* [Task details]: In the records below, find the line with "Lemma unlink_steady h" and the line with "#[local] Hint Resolve dereference_steady". Print both exactly, along with every line between them, and no other line.

- - -

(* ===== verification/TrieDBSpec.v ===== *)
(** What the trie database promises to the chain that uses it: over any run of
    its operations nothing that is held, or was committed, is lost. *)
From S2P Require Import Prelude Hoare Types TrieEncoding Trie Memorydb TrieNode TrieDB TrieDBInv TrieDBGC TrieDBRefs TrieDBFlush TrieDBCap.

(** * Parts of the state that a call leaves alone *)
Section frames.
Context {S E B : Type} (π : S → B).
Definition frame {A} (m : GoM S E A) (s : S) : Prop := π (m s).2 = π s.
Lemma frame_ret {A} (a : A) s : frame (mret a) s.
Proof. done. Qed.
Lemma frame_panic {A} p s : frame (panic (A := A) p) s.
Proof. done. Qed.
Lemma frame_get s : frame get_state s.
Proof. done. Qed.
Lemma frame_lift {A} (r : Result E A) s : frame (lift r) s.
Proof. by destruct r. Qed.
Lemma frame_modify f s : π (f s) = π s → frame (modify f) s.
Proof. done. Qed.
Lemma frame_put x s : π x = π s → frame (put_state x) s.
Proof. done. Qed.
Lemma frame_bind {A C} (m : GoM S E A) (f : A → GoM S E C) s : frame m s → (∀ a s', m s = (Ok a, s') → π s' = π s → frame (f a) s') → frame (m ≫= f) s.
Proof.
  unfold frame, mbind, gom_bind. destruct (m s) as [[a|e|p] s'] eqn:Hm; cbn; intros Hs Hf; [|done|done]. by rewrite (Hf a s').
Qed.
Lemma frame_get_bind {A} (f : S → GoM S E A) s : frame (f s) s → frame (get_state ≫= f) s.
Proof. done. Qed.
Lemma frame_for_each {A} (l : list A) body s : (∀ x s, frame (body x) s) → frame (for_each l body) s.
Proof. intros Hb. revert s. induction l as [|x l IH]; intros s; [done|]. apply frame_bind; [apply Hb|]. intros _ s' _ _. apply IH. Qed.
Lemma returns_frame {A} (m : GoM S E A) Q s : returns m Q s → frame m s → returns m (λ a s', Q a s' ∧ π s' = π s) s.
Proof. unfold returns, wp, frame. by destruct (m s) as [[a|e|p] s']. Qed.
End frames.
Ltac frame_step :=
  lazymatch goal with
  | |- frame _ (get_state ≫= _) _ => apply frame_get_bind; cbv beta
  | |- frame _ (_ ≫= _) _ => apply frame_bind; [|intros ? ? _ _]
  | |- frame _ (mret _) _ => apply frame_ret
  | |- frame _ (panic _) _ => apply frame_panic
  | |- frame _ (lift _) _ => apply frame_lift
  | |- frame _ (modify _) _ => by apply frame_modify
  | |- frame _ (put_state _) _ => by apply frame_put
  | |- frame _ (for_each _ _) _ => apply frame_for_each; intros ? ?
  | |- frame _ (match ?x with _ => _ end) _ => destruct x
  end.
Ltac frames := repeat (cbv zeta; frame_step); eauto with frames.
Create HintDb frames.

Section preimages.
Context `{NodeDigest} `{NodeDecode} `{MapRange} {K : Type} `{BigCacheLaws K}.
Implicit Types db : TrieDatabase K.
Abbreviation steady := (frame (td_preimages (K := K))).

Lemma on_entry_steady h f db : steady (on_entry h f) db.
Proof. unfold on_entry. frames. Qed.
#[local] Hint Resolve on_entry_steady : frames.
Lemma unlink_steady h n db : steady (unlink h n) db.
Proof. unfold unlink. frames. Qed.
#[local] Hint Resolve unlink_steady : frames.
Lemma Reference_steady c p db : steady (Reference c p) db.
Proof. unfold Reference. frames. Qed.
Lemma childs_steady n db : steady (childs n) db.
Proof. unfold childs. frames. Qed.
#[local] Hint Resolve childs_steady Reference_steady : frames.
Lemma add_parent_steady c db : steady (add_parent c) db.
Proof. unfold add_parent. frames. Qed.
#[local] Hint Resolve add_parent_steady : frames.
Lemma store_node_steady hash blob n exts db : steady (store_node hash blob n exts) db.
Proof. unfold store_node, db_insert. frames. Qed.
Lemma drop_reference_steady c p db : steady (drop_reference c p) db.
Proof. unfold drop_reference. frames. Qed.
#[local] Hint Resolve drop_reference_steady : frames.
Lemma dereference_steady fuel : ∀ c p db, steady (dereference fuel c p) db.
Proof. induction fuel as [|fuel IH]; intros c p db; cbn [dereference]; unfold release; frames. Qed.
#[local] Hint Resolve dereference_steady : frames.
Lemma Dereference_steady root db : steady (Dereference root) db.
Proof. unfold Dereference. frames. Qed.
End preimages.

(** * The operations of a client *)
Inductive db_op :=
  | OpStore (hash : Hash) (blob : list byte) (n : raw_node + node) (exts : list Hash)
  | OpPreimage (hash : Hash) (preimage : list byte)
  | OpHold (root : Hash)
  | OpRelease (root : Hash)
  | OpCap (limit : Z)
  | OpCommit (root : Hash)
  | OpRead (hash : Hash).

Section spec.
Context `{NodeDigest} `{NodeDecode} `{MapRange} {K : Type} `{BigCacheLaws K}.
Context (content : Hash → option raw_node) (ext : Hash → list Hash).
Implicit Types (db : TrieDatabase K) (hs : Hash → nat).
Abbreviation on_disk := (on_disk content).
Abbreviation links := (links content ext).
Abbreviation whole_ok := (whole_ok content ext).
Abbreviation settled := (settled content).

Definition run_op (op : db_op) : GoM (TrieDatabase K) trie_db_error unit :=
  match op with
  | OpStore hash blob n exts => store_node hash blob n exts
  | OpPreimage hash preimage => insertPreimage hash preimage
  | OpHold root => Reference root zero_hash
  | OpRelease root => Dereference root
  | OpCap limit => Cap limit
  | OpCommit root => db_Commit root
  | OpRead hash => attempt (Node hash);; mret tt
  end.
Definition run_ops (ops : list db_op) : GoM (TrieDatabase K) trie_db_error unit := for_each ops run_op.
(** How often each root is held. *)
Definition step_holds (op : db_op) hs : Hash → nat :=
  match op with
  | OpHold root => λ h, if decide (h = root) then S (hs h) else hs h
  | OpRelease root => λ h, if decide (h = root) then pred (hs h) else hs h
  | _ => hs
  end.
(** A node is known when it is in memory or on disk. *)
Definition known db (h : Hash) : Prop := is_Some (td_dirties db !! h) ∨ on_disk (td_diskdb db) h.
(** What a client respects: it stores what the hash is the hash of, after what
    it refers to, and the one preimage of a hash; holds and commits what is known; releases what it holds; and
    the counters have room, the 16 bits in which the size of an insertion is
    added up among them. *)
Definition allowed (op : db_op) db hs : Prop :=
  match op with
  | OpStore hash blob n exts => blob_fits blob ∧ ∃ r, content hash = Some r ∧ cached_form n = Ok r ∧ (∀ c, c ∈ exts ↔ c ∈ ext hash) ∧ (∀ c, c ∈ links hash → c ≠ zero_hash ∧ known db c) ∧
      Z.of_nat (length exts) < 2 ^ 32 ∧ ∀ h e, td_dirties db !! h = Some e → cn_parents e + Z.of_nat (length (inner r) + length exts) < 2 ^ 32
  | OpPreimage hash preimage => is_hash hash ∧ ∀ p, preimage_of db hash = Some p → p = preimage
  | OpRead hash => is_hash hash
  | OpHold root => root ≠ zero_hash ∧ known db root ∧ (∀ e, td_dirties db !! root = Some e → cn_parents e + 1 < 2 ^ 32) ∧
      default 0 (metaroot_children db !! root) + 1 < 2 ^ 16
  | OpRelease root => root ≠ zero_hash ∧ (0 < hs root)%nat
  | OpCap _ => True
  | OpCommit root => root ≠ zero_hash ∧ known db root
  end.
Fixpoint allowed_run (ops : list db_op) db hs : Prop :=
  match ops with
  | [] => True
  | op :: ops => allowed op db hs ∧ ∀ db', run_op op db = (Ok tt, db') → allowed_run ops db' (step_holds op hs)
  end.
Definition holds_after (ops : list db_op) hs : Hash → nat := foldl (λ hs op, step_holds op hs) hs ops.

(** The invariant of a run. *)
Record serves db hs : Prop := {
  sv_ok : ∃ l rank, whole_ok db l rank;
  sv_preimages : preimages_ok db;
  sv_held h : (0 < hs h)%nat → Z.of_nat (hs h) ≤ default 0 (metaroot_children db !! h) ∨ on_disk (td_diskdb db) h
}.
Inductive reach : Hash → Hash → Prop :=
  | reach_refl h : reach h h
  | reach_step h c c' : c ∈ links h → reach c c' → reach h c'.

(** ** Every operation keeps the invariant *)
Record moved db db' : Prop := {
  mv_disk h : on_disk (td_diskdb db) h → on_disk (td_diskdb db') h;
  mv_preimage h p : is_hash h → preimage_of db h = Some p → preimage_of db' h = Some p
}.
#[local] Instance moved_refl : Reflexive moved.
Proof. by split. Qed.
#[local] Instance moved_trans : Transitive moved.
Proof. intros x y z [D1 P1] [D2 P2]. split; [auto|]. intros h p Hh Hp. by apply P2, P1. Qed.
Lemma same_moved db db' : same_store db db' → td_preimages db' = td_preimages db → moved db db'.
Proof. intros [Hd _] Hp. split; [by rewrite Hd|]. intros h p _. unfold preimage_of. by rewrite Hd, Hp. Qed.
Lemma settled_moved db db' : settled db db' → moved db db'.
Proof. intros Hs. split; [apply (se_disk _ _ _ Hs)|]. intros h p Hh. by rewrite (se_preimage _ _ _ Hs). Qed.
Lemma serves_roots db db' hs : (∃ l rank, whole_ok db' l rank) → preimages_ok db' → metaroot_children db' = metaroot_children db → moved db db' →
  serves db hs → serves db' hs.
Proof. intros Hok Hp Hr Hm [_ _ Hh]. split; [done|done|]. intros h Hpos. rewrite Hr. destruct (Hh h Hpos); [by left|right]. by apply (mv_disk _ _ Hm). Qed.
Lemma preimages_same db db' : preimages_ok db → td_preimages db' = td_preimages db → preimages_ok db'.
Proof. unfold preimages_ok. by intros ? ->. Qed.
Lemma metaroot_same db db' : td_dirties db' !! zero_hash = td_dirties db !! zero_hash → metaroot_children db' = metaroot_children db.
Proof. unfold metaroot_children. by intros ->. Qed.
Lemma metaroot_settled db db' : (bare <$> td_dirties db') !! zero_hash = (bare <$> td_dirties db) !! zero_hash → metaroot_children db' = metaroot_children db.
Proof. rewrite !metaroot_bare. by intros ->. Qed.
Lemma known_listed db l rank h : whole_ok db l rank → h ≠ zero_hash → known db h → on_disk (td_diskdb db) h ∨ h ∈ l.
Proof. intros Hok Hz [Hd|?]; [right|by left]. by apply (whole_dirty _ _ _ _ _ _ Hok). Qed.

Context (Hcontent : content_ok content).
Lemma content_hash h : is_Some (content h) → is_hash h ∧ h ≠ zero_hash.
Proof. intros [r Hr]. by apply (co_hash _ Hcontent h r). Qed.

- - -

* [Solution to the problem]:
Lemma unlink_steady h n db : steady (unlink h n) db.
Proof. unfold unlink. frames. Qed.
#[local] Hint Resolve unlink_steady : frames.
Lemma Reference_steady c p db : steady (Reference c p) db.
Proof. unfold Reference. frames. Qed.
Lemma childs_steady n db : steady (childs n) db.
Proof. unfold childs. frames. Qed.
#[local] Hint Resolve childs_steady Reference_steady : frames.
Lemma add_parent_steady c db : steady (add_parent c) db.
Proof. unfold add_parent. frames. Qed.
#[local] Hint Resolve add_parent_steady : frames.
Lemma store_node_steady hash blob n exts db : steady (store_node hash blob n exts) db.
Proof. unfold store_node, db_insert. frames. Qed.
Lemma drop_reference_steady c p db : steady (drop_reference c p) db.
Proof. unfold drop_reference. frames. Qed.
#[local] Hint Resolve drop_reference_steady : frames.
Lemma dereference_steady fuel : ∀ c p db, steady (dereference fuel c p) db.
Proof. induction fuel as [|fuel IH]; intros c p db; cbn [dereference]; unfold release; frames. Qed.
#[local] Hint Resolve dereference_steady : frames.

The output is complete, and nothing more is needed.